Abstract 17461: Major Cardiovascular Events and Liver Disease in Patients With Truncating Variants in APOB and PSCK9

• Published in: Circulation (New York, N.Y.) Vol. 148; no. Suppl_1
• Main Authors: Knight, Stacey, Le, Viet T, Walton, Nephi A, Christensen, G B, Evans, Jared M, May, Heidi T, Anderson, Jeffrey L, Nadauld, Lincoln, Knowlton, Kirk U
• Format: Journal Article
• Language: English
• Published: 07.11.2023
• ISSN: 0009-7322; 1524-4539
• DOI: 10.1161/circ.148.suppl_1.17461

Abstract only Introduction: Truncated variants in the genes ApoB and PSCK9 have been shown to be associated with low levels of low-density lipoprotein cholesterol (LDL-C), however, there is concern about the increased risk of liver disease. Using Intermountain Health’s HerediGene Population Study, a population-based genetic study, we sought to understand the impact of these variants on major adverse cardiovascular events (MACE) and liver disease. Methods: Of the 32,159 sequenced patients (pts), 58 (0.18%) had a truncating variant in ApoB (n=49) and PCSK9 (n=10). Among those with a truncating variant, we compared the demographics, LDL-C levels, statin use, and disease by MACE (including, myocardial infarction [MI], heart failure (HF) hospitalization, stroke, peripheral artery disease, and carotid artery disease). Results: MACE occurred in 32% of pts, with HF hospitalization followed by MI being the most frequent. The rates of MACE were similar for pts with ApoB (n=15, 30.6%) and PCSK9 (n= 4, 40%). Differences in demographics and clinical characteristics stratified by MACE are shown in the Table. LDL-C levels were low in both groups, with approximately half having an LDL-C <70 mg/dL. Hypertension was more common in the MACE group (95% vs 50%). Both groups had high rates of liver disease (47%) compared to the general patient population (9%). Renal failure was also common among these pts (36%).
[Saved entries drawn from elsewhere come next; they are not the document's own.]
(* ===== verification/Deferred.v ===== *)
(** * Deferred values of the output file: src/generate/deferred.{h,cpp}, integerdeferred.{h,cpp}

    The sections of a generated ELF file are values that are completed when they are
    written: single structures, lists of structures with an index, lists that are also maps
    and can be kept sorted by their key, and tables of strings. *)

From Stdlib Require Import Sorting.Sorted.
From S2P Require Import Prelude ChunkList.

(** ** Single values *)

(** A structure and the functions that complete it when it is written. *)
Record DeferredValueImpl (E : Type) := mkDeferred { elfValue : E; functionList : list (E -> E) }.
Arguments mkDeferred {E}.
Arguments elfValue {E}.
Arguments functionList {E}.

Module DeferredValueImpl.
Definition new {E} (e : E) : DeferredValueImpl E := mkDeferred e [].
Definition addFunction {E} (d : DeferredValueImpl E) (f : E -> E) : DeferredValueImpl E :=
  mkDeferred (elfValue d) (functionList d ++ [f]).
(** The structure after its functions have run; its bytes are those of the structure. *)
Definition final {E} (d : DeferredValueImpl E) : E := fold_left (fun e f => f e) (functionList d) (elfValue d).
Definition writeTo {E} (encode : E -> list Z) (d : DeferredValueImpl E) (stream : list Z) : list Z :=
  stream ++ encode (final d).
End DeferredValueImpl.

(** ** Strings and integers *)

(** [DeferredStringList]: the output so far. *)
Module DeferredStringList.
Definition new : list Z := [].
(** The position of the string, and the output with it. *)
Definition add (output data : list Z) (withNull : bool) : Z * list Z :=
  (Z.of_nat (length output), output ++ data ++ (if withNull then [0] else [])).
Definition getSize (output : list Z) : Z := Z.of_nat (length output).
Definition writeTo (output stream : list Z) : list Z := stream ++ output.
End DeferredStringList.

(** The C string at a position: up to the next zero byte. *)
Fixpoint c_string (l : list Z) : list Z :=
  match l with [] => [] | b :: l => if b =? 0 then [] else b :: c_string l end.
Definition string_at (output : list Z) (i : Z) : list Z := c_string (drop (Z.to_nat i) output).

(** The string at a position of a table of strings, which ends there. *)
Definition has_string (tab : list Z) (i : Z) (name : list Z) : Prop :=
  string_at tab i = name /\ 0 ∈ drop (Z.to_nat i) tab.

Lemma c_string_prefix l l' : 0 ∈ l -> c_string (l ++ l') = c_string l.
Proof.
  intros H0. induction l as [|c l IH]; [by apply elem_of_nil in H0|]. cbn. destruct (Z.eqb_spec c 0); [done|].
  f_equal. apply IH. apply elem_of_cons in H0 as [?|?]; [congruence|done].
Qed.

(** What is added later does not change a string. *)
Lemma has_string_app tab l i name : has_string tab i name -> has_string (tab ++ l) i name.
Proof.
  intros [<- H0]. unfold has_string, string_at.
  assert (Z.to_nat i <= length tab)%nat.
  { destruct (decide (Z.to_nat i <= length tab)%nat); [done|]. rewrite drop_ge in H0 by lia. by apply elem_of_nil in H0. }
  rewrite drop_app_le by done. split; [by apply c_string_prefix|]. apply elem_of_app. by left.
Qed.

Lemma has_string_add tab name : Forall (fun c => 0 < c) name -> Z.of_nat (length tab) < 2 ^ 32 ->
  has_string (tab ++ name ++ [0]) (u32 (Z.of_nat (length tab))) name.
Proof.
  intros Hn Hl. unfold has_string, string_at. rewrite wrap_small by lia. rewrite Nat2Z.id, drop_app_length.
  split; [|set_solver]. induction Hn as [|c name Hc Hn IH]; cbn; [done|].
  rewrite (proj2 (Z.eqb_neq c 0)) by lia. by f_equal.
Qed.

Module DeferredIntegerList.
Definition add32 (stream : list Z) (value : Z) : list Z := stream ++ le_bytes 4 value.
Definition add64 (stream : list Z) (value : Z) : list Z := stream ++ le_bytes 8 value.
End DeferredIntegerList.

(** ** Lists that are maps *)

(** A map from the elements of a list to their positions, filled by a loop. *)
Fixpoint number {A} `{Countable A} (l : list A) (i : Z) (acc : gmap A Z) : gmap A Z :=
  match l with [] => acc | v :: l => number l (i + 1) (<[v := i]> acc) end.

(** The comparison of keys that a [std::map] and [std::upper_bound] use. *)
Class Less (K : Type) := less : K -> K -> bool.
Class LessLaws (K : Type) `{Less K} : Prop := {
  less_irrefl k : less k k = false;
  less_trans a b c : less a b = true -> less b c = true -> less a c = true;
  less_negtrans a b c : less a c = true -> less a b = true \/ less b c = true }.

(** The list of values, the map from keys in the order of the keys, the map back, and the
    positions of the values. *)
Record DeferredMap (K : Type) := mkDMap {
  valueList : list ptr;
  valueMap : list (K * option ptr);
  reverseMap : gmap ptr K;
  indexMap : gmap ptr Z }.
Arguments mkDMap {K}.
Arguments valueList {K}.
Arguments valueMap {K}.
Arguments reverseMap {K}.
Arguments indexMap {K}.

Module DeferredMap.
Section ops.
Context {K : Type} `{Less K} `{Inhabited K}.
Implicit Types (m : DeferredMap K) (k : K) (v : ptr).

Definition new : DeferredMap K := mkDMap [] [] ∅ ∅.
Definition getCount m : Z := Z.of_nat (length (valueList m)).

(** Keys neither of which is less than the other are the same key to a [std::map]. *)
Fixpoint lookup (l : list (K * option ptr)) k : option (option ptr) :=
  match l with
  | [] => None
  | (k', v) :: l => if less k k' then None else if less k' k then lookup l k else Some v
  end.
Fixpoint assign (l : list (K * option ptr)) k (v : option ptr) : list (K * option ptr) :=
  match l with
  | [] => [(k, v)]
  | (k', v') :: l' =>
    if less k k' then (k, v) :: l else if less k' k then (k', v') :: assign l' k v else (k', v) :: l'
  end.

Definition contains m k : bool := match lookup (valueMap m) k with Some _ => true | None => false end.
(** [valueMap[key]], which makes a null entry for a key that is not there. *)
Definition find m k : option ptr * DeferredMap K :=
  match lookup (valueMap m) k with
  | Some v => (v, m)
  | None => (None, mkDMap (valueList m) (assign (valueMap m) k None) (reverseMap m) (indexMap m))
  end.
(** [reverseMap[value]], the default key for a value that is not there. *)
Definition getKey m v : K := default inhabitant (reverseMap m !! v).

Definition set_maps m k v (values : list ptr) (index : gmap ptr Z) : DeferredMap K :=
  mkDMap values (assign (valueMap m) k (Some v)) (<[v := k]> (reverseMap m)) index.

Definition add m k v : DeferredMap K :=
  set_maps m k v (valueList m ++ [v]) (<[v := getCount m]> (indexMap m)).
Definition insertAt m (i : nat) k v : DeferredMap K :=
  set_maps m k v (take i (valueList m) ++ v :: drop i (valueList m)) (<[v := Z.of_nat i]> (indexMap m)).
Only 2 of the deaths (both in the MACE group) were cardiovascular-related, 1 due to stroke and 1 due to heart failure. Conclusion: Low LDL-C was associated with truncated variants in the ApoB and PSCK9 genes. However, these patients still had a high rate of MACE, which was driven mainly by hypertensive diseases. Frequency of liver disease and renal failure was high, which may also be attributed to hypertension. While this is a small sample, these findings suggest that continued screening for cardiovascular disease is needed despite low LDL-C, with liver disease screening also needing to be performed.